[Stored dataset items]
● ● ● ● ●

Lemma ShutdownServer_inv cfg gi i cfg' : wired cfg → ShutdownServer gi i cfg = Some cfg' →
  0 <= gi ∧ sameShape cfg cfg' ∧ ends (net cfg') = ends (net cfg) ∧ connections (net cfg') = connections (net cfg) ∧
  LabRpc.servers (net cfg') = <[NStr (servername (100 + gi) i) := None]> (LabRpc.servers (net cfg)) ∧
  (∀ gi' i' b j s, owns cfg' gi' i' b j s ↔ owns cfg gi' i' b j s) ∧
  (∀ gi' i', running cfg' gi' i' ↔ running cfg gi' i' ∧ ¬ (gi' = gi ∧ i' = i)) ∧
  ∀ e, on (net cfg') e ↔ on (net cfg) e ∧ ¬ ∃ b j s, e = NStr s ∧ owns cfg gi i b j s.
Proof.
  intros W HS. unfold ShutdownServer in HS. inv_bind HS. rename x into gg, E into Hgg. inv_bind HS. rename x into es, E into Hes.
  inv_bind HS. rename x into ms, E into Hms. cbv zeta in HS. inv_bind HS. rename x into p, E into Hp. inv_bind HS. rename x into sv. inv_bind HS. rename x into kv.
  destruct (disable_spec es (net cfg)) as (m1 & Hd1 & Ho1). destruct (disable_spec (default [] ms) (disable es (net cfg))) as (m2 & Hd2 & Ho2).
  rewrite Hd2, Hd1 in HS. destruct (setGroup_inv _ _ _ _ HS) as (Hgi & Hnet & Hn & Hat).
  apply store_Some in E as [_ ->], E0 as [Hi ->]. destruct (wi_gid _ W _ _ Hgg) as (Hgid & Hgi0 & Hlen).
  set (gg' := gg <| saved := _ |> <| servers := _ |>) in *. assert (∀ k, groupAt k cfg' = if decide (k = gi) then Some gg' else groupAt k cfg) as Hat' by exact Hat.
  clear Hat. split_and!; [lia|split; [exact Hn|]|by rewrite Hnet..|by rewrite Hnet, Hgid| | |].
  - intros k g'. rewrite Hat'. case_decide as Hk; [subst k; intros [= <-]; exists gg; cbn; by rewrite !zlen_insert|eauto 10].
  - intros gi' i' b j s. unfold owns. setoid_rewrite Hat'. case_decide as Hd; [subst gi'|done]. split.
    + intros (g & [= <-] & He). exists gg. split; [done|]. by destruct b.
    + intros (g & Hg & He). eexists. split; [done|]. assert (g = gg) as -> by congruence. by destruct b.
  - intros gi' i'. unfold running. setoid_rewrite Hat'. case_decide as Hd; [subst gi'|naive_solver]. rewrite Hgg. split.
    + intros (g & [= <-] & Hk). cbn in Hk. destruct (decide (i' = i)) as [->|Hne]; [by rewrite index_insert_eq in Hk by done|].
      rewrite index_insert_ne in Hk by (done || lia). split; [by exists gg|naive_solver].
    + intros [(g & [= <-] & Hk) Hne]. eexists. split; [done|]. cbn. by rewrite index_insert_ne by (lia || naive_solver).
  - intros e. rewrite Hnet, <-(own_ends cfg gi i gg es ms W Hgg Hes Hms), fmap_app, elem_of_app. etransitivity; [exact (Ho2 e)|]. rewrite Hd1, (Ho1 e). tauto.
Qed.

Lemma ShutdownServer_wired cfg gi i cfg' : wired cfg → ShutdownServer gi i cfg = Some cfg' → wired cfg'.
Proof.
  intros W HS. destruct (ShutdownServer_inv _ _ _ _ W HS) as (Hgi & [[Hn Hnc] Hsh] & HE & HC & HV & Hown & Hrun & Hon).
  destruct W as [W1 WS W2 W3 W4 W5 W6 W7 W8]. split.
  - intros k g' (g & Hg & -> & -> & _)%Hsh. rewrite Hn. by apply W1.
  - intros k g' (g & Hg & _ & _ & -> & -> & ->)%Hsh. rewrite Hn, Hnc. by apply (WS k).
  - intros k a j s Ho%Hown. rewrite Hn. by eapply W2.
  - intros k a j [Hr _]%Hrun. rewrite Hn. setoid_rewrite Hown. by apply W3.
  - intros k a b j s Ho%Hown. rewrite HE. by eapply W4.
  - intros k a b j k' a' b' j' s H1%Hown H2%Hown. by eapply W5.
  - intros k a b j s Ho%Hown. rewrite HC. by eapply W6.
  - intros k a b j s Ho%Hown. rewrite Hon, Hrun, (W7 _ _ _ _ _ Ho). apply and_iff_compat_l. split; intros Hx.
    + intros [-> ->]. apply Hx. eauto.
    + intros (b' & j' & s' & [= <-] & Ho'). destruct (W5 _ _ _ _ _ _ _ _ _ Ho Ho') as (-> & -> & _). by apply Hx.
  - intros k a Hk. rewrite Hrun, <-(W8 k a Hk), HV. unfold getz. destruct (decide (servername (100 + gi) i = servername (100 + k) a)) as [Heq|Hne].
    + rewrite Heq, lookup_insert_eq. apply servername_inj in Heq as [? ->]; [|lia..]. assert (k = gi) as -> by lia. cbn. split; [by intros [? ?]|naive_solver].
    + rewrite lookup_insert_ne by congruence. assert (¬ (k = gi ∧ a = i)) by (intros [-> ->]; done). tauto.
Qed.

Lemma StartServer_inv cfg gi i names mnames srv cfg' : wired cfg → StartServer gi i names mnames srv cfg = Some cfg' →
  let mine (b : bool) := if b then mnames else names in
  0 <= gi ∧ sameShape cfg cfg' ∧
  (∃ rn, opened names (servername (100 + gi)) (net cfg) rn ∧ ∃ rn', opened mnames ctrlername rn rn' ∧ net cfg' = AddServer (NStr (servername (100 + gi) i)) srv rn') ∧
  (∀ gi' i' b j s, owns cfg' gi' i' b j s ↔ if decide (gi' = gi ∧ i' = i) then index (mine b) j = Some s else owns cfg gi' i' b j s) ∧
  (∀ gi' i', running cfg' gi' i' ↔ running cfg gi' i' ∨ (gi' = gi ∧ i' = i)).
Proof.
  intros W HS mine. unfold StartServer in HS. inv_bind HS. rename x into gg, E into Hgg. inv_bind HS. rename x into eps, E into Heps.
  inv_bind HS. rename x into rn, E into Hrn. inv_bind HS. rename x into meps, E into Hmeps. inv_bind HS. rename x into rn', E into Hrn'.
  inv_bind HS. rename x into p, E into Hp. inv_bind HS. rename x into sv, E into Hsv. inv_bind HS. rename x into kv, E into Hkv.
  destruct (wi_gid _ W _ _ Hgg) as (Hgid & Hgi0 & Hlen). rewrite Hgid in *.
  destruct (setGroup_inv _ _ _ _ HS) as (Hgi & Hnet & Hn & Hat). set (gg' := gg <| endnames := eps |> <| mendnames := meps |> <| saved := sv |> <| servers := kv |>) in *.
  assert (∀ k, groupAt k cfg' = if decide (k = gi) then Some gg' else groupAt k cfg) as Hat' by exact Hat. clear Hat.
  apply make_ends_inv in Hrn, Hrn'. split_and!; [lia|split; [exact Hn|]|by eauto| |].
  - intros k g'. rewrite Hat'. case_decide as Hk; [subst k; intros [= <-]; exists gg|eauto 10].
    apply store_Some in Hkv as [_ ->], Heps as [_ ->], Hmeps as [_ ->], Hsv as [_ ->]. cbn. by rewrite !zlen_insert.
  - intros gi' i' b j s. unfold owns. setoid_rewrite Hat'. destruct (decide (gi' = gi)) as [->|Hne]; [|rewrite decide_False by naive_solver; done].
    assert (endname (table b gg') i' j = if decide (i' = i) then index (mine b) j else endname (table b gg) i' j) as Hnew.
    { destruct b; cbn; by apply endname_store. }
    destruct (decide (i' = i)) as [->|Hne]; [rewrite decide_True by done|rewrite decide_False by naive_solver]; (split; [intros (g & [= <-] & He)|]).
    + congruence.
    + intros Hj. exists gg'. split; [done|congruence].
    + exists gg. split; [done|congruence].
    + intros (g & Hg & He). assert (g = gg) as -> by congruence. exists gg'. split; [done|congruence].
  - intros gi' i'. unfold running. setoid_rewrite Hat'. case_decide as Hd; [subst gi'|naive_solver]. rewrite Hgg. apply store_Some in Hkv as [Hi ->]. split.
    + intros (g & [= <-] & Hk). cbn in Hk. destruct (decide (i' = i)) as [->|Hne]; [by right|]. rewrite index_insert_ne in Hk by (done || lia). left. by exists gg.
    + intros Hr. exists gg'. split; [done|]. cbn. destruct (decide (i' = i)) as [->|Hne]; [by rewrite index_insert_eq|]. rewrite index_insert_ne by (done || lia).
      destruct Hr as [(g & [= <-] & Hk)|[_ ?]]; done.
Qed.

Lemma StartServer_wired cfg gi i names mnames srv cfg' : wired cfg → zlen names = n cfg → ¬ running cfg gi i →
  StartServer gi i names mnames srv cfg = Some cfg' → wired cfg'.
Proof.
  intros W Hnames Hnr HS. destruct (StartServer_inv _ _ _ _ _ _ _ W HS) as (Hgi & [[Hn Hnc] Hsh] & (rn & Hop & rn' & Hop' & Hnet) & Hown & Hrun).
  destruct Hop as (HN1 & Hf1 & Hsv1 & HE1 & HO1 & HC1 & HC1'), Hop' as (HN2 & Hf2 & Hsv2 & HE2 & HO2 & HC2 & HC2').
  assert (∀ e, ends (net cfg') = ends rn' ∧ connections (net cfg') = connections rn' ∧ (on (net cfg') e ↔ on rn' e)) as Hnet'.
  { intros e. by rewrite Hnet. }
  assert (∀ s, s ∈ mnames → s ∉ names ∧ NStr s ∉ ends (net cfg)) as Hdis.
  { intros s Hs. pose proof (Hf2 s Hs) as Hx. rewrite HE1 in Hx. split; [intros Hin; apply Hx; right; by apply list_elem_of_fmap_2|tauto]. }
  assert (∀ (l : list string) s, NStr s ∈ NStr <$> l ↔ s ∈ l) as Hfm.
  { intros l s. rewrite list_elem_of_fmap. naive_solver. }
  assert (∀ b j s, index (if b : bool then mnames else names) j = Some s → NStr s ∉ ends (net cfg) ∧ NStr s ∈ ends (net cfg') ∧ on (net cfg') (NStr s) ∧
    connections (net cfg') !! NStr s = Some (Some (NStr (if b then ctrlername j else servername (100 + gi) j)))) as Hnew.
  { intros b j s Hs. pose proof (index_elem_of _ _ _ Hs) as Hin. destruct (Hnet' (NStr s)) as (-> & -> & ->). rewrite HE2, HO2, HE1, HO1, !Hfm. destruct b.
    - split_and!; [by apply Hdis|by right..|by apply HC2].
    - split_and!; [by apply Hf1|by left; right..|]. rewrite HC2'; [by apply HC1|]. rewrite Hfm. intros Hm. by destruct (Hdis _ Hm). }
  assert (∀ k a b j s, owns cfg k a b j s → NStr s ∈ ends (net cfg') ∧ (on (net cfg') (NStr s) ↔ on (net cfg) (NStr s)) ∧
    connections (net cfg') !! NStr s = connections (net cfg) !! NStr s) as Hold.
  { intros k a b j s Ho. pose proof (wi_ends _ W _ _ _ _ _ Ho) as He. destruct (Hnet' (NStr s)) as (-> & -> & ->).
    assert (s ∉ names ∧ s ∉ mnames) as [Hs1 Hs2] by (split; intros Hin; [by apply (Hf1 s)|by apply (Hdis s)]).
    rewrite HE2, HO2, HE1, HO1, HC2', HC1' by (by rewrite Hfm). rewrite !Hfm. tauto. }
  clear HO1 HO2 HE1 HE2 HC1 HC1' HC2 HC2' Hf1 Hf2. destruct W as [W1 WS W2 W3 W4 W5 W6 W7 W8]. split.
  - intros k g' (g & Hg & -> & -> & _)%Hsh. rewrite Hn. by apply W1.
  - intros k g' (g & Hg & _ & _ & -> & -> & ->)%Hsh. rewrite Hn, Hnc. by apply (WS k).
  - intros k a j s Ho%Hown. rewrite Hn. case_decide; [apply index_lt in Ho; lia|by eapply W2].
  - intros k a j Hr%Hrun. rewrite Hn. setoid_rewrite Hown. case_decide as Hd; [intros Hj; apply index_is_Some; lia|]. apply W3. tauto.
  - intros k a b j s Ho%Hown. case_decide; [by eapply Hnew|by eapply Hold].
  - intros k a b j k' a' b' j' s H1%Hown H2%Hown. destruct (decide (k = gi ∧ a = i)) as [[-> ->]|Hd], (decide (k' = gi ∧ a' = i)) as [[-> ->]|Hd'].
    + assert (b = b') as <-; [|split_and!; [done..|]].
      { destruct b, b'; try done; apply index_elem_of in H1, H2; [by destruct (Hdis _ H1)|by destruct (Hdis _ H2)]. }
      eapply index_unique; [|done..]. by destruct b.
    + exfalso. destruct (Hnew _ _ _ H1) as [Hx _]. by apply Hx, (W4 _ _ _ _ _ H2).
    + exfalso. destruct (Hnew _ _ _ H2) as [Hx _]. by apply Hx, (W4 _ _ _ _ _ H1).
    + by eapply W5.
  - intros k a b j s Ho%Hown. case_decide as Hd; [destruct Hd as [-> _]; by apply (Hnew b j s)|]. destruct (Hold _ _ _ _ _ Ho) as (_ & _ & ->). by eapply W6.
  - intros k a b j s Ho%Hown. rewrite Hrun. case_decide as Hd; [destruct (Hnew _ _ _ Ho); tauto|]. destruct (Hold _ _ _ _ _ Ho) as (_ & -> & _). rewrite (W7 _ _ _ _ _ Ho). tauto.
  - intros k a Hk. rewrite Hrun, <-(W8 k a Hk), Hnet. cbn. rewrite Hsv2, Hsv1. unfold getz.
    destruct (decide (servername (100 + gi) i = servername (100 + k) a)) as [Heq|Hne].
    + rewrite Heq, lookup_insert_eq. apply servername_inj in Heq as [? ->]; [|lia..]. assert (k = gi) as -> by lia. cbn. split; [by right|by intros _].
    + rewrite lookup_insert_ne by congruence. assert (¬ (k = gi ∧ a = i)) by (intros [-> ->]; done). tauto.
Qed.

Lemma makeClient_opens ck names cfg cfg' : makeClient ck names cfg = Some cfg' →
  ∃ rn, make_ends ctrlername names (net cfg) = Some rn ∧ net cfg' = rn ∧ groups cfg' = groups cfg ∧ n cfg' = n cfg ∧ nctrlers cfg' = nctrlers cfg.
Proof.
  unfold makeClient, make_ends. intros HM. inv_bind HM. destruct x as [es rn]. injection HM as <-. exists rn. split_and!; [|done..].
  revert E. generalize (imap (λ j e, (Z.of_nat j, e)) names). intros l. generalize (replicate (Z.to_nat (n cfg)) EmptyString) (net cfg).
  induction l as [|je l IH]; intros es0 rn0 HF; cbn [foldl] in *; [by injection HF as _ <-|].
  assert (∀ l', foldl (λ acc je, '(es, rn) ← acc; es ← store es je.1 je.2; rn ← make_end je.2 (ctrlername je.1) rn; Some (es, rn)) None l' = None) as HNone by (induction l'; auto).
  cbn [mbind option_bind] in *. destruct (store es0 je.1 je.2) as [es1|]; [|cbn in HF; by rewrite HNone in HF]. cbn [mbind option_bind] in HF.
  destruct (make_end je.2 (ctrlername je.1) rn0) as [rn1|]; [|cbn in HF; by rewrite HNone in HF]. cbn [mbind option_bind] in HF. by eapply IH.
Qed.

(** ** What happens during a test *)

Inductive Action :=
  | AStart (gi i : Z) (names mnames : list string) (srv : nat) | AShutdown (gi i : Z)
  | AClient (ck : nat) (names : list string) | ADelete (ck : nat)
  | AOpen (name servername : string).     (* a clerk or a server calls [make_end] *)

Definition act (a : Action) (cfg : config) : option config :=
  match a with
  | AStart gi i names mnames srv => StartServer gi i names mnames srv cfg
  | AShutdown gi i => ShutdownServer gi i cfg
  | AClient ck names => makeClient ck names cfg
  | ADelete ck => Some (deleteClient ck cfg)
  | AOpen name servername => rn ← make_end name servername (net cfg); Some (cfg <| net := rn |>)
  end.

● ● ● ● ●

Repeat word for word from the line holding "cbn [mbind option_bind] in *." down to the last line above, including both.

Answer for this exercise ->
  cbn [mbind option_bind] in *. destruct (store es0 je.1 je.2) as [es1|]; [|cbn in HF; by rewrite HNone in HF]. cbn [mbind option_bind] in HF.
  destruct (make_end je.2 (ctrlername je.1) rn0) as [rn1|]; [|cbn in HF; by rewrite HNone in HF]. cbn [mbind option_bind] in HF. by eapply IH.
Qed.

(** ** What happens during a test *)

Inductive Action :=
  | AStart (gi i : Z) (names mnames : list string) (srv : nat) | AShutdown (gi i : Z)
  | AClient (ck : nat) (names : list string) | ADelete (ck : nat)
  | AOpen (name servername : string).     (* a clerk or a server calls [make_end] *)

Definition act (a : Action) (cfg : config) : option config :=
  match a with
  | AStart gi i names mnames srv => StartServer gi i names mnames srv cfg
  | AShutdown gi i => ShutdownServer gi i cfg
  | AClient ck names => makeClient ck names cfg
  | ADelete ck => Some (deleteClient ck cfg)
  | AOpen name servername => rn ← make_end name servername (net cfg); Some (cfg <| net := rn |>)
  end.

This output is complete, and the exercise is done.